PROBLEM STATEMENT:
The span to repeat in the listing below runs from the line containing "VBool (b : bool)" to the line containing "(e : JsError).", inclusive. Repeat it exactly, and only it.

MATERIAL SUPPLIED:

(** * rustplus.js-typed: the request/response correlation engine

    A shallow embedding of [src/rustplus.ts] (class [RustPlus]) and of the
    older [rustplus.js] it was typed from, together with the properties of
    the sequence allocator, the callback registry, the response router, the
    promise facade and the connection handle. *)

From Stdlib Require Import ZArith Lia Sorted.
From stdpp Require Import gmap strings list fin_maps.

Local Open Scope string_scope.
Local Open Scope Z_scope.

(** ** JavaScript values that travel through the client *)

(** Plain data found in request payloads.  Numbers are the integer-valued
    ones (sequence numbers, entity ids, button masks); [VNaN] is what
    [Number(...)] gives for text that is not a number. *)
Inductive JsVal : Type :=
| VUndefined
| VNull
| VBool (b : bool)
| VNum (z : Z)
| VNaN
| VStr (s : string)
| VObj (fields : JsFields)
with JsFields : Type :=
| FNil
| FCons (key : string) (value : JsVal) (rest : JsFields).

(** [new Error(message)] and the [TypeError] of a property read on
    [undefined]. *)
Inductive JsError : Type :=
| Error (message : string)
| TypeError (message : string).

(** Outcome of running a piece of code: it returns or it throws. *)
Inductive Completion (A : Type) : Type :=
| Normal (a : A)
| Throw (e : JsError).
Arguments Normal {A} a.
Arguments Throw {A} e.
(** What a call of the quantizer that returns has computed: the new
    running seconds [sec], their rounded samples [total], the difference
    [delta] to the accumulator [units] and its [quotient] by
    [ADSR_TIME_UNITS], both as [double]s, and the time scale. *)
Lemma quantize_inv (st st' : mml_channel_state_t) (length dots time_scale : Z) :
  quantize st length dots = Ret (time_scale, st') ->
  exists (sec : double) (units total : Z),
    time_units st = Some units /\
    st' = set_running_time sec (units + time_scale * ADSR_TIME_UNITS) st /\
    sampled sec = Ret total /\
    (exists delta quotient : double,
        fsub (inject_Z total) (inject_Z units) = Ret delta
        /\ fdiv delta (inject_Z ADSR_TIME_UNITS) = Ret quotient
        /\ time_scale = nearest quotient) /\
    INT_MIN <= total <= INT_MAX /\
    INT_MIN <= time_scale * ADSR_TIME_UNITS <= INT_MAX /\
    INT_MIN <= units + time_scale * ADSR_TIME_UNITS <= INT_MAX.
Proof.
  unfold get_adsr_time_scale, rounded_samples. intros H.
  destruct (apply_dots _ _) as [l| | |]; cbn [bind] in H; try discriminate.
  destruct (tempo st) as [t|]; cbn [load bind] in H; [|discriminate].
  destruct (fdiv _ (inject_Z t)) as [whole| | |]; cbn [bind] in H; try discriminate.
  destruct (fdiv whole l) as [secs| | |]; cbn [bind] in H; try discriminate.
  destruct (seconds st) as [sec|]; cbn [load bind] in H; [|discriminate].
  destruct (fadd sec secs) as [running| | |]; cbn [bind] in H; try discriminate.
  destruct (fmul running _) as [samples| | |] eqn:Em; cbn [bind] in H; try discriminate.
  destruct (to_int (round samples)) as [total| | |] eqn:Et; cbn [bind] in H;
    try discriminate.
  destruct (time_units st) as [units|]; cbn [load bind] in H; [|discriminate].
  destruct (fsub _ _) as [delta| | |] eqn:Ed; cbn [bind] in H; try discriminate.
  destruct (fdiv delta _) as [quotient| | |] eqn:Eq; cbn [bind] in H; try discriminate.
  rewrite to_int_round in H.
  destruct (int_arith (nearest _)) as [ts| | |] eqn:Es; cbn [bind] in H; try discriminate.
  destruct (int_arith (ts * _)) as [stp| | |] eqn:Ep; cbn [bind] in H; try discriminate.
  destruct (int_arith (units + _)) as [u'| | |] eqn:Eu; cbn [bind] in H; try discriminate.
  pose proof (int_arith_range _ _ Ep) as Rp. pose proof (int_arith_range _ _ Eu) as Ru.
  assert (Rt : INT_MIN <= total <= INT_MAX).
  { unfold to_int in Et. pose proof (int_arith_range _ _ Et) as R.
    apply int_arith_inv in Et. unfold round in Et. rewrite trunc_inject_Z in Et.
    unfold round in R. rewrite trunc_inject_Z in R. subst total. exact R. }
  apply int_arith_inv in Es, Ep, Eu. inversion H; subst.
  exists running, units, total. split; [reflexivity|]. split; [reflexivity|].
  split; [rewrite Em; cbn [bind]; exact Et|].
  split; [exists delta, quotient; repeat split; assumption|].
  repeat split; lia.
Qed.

SOLUTION TO THE EXERCISE:
| VBool (b : bool)
| VNum (z : Z)
| VNaN
| VStr (s : string)
| VObj (fields : JsFields)
with JsFields : Type :=
| FNil
| FCons (key : string) (value : JsVal) (rest : JsFields).

(** [new Error(message)] and the [TypeError] of a property read on
    [undefined]. *)
Inductive JsError : Type :=
| Error (message : string)
| TypeError (message : string).

(** Outcome of running a piece of code: it returns or it throws. *)
Inductive Completion (A : Type) : Type :=
| Normal (a : A)
| Throw (e : JsError).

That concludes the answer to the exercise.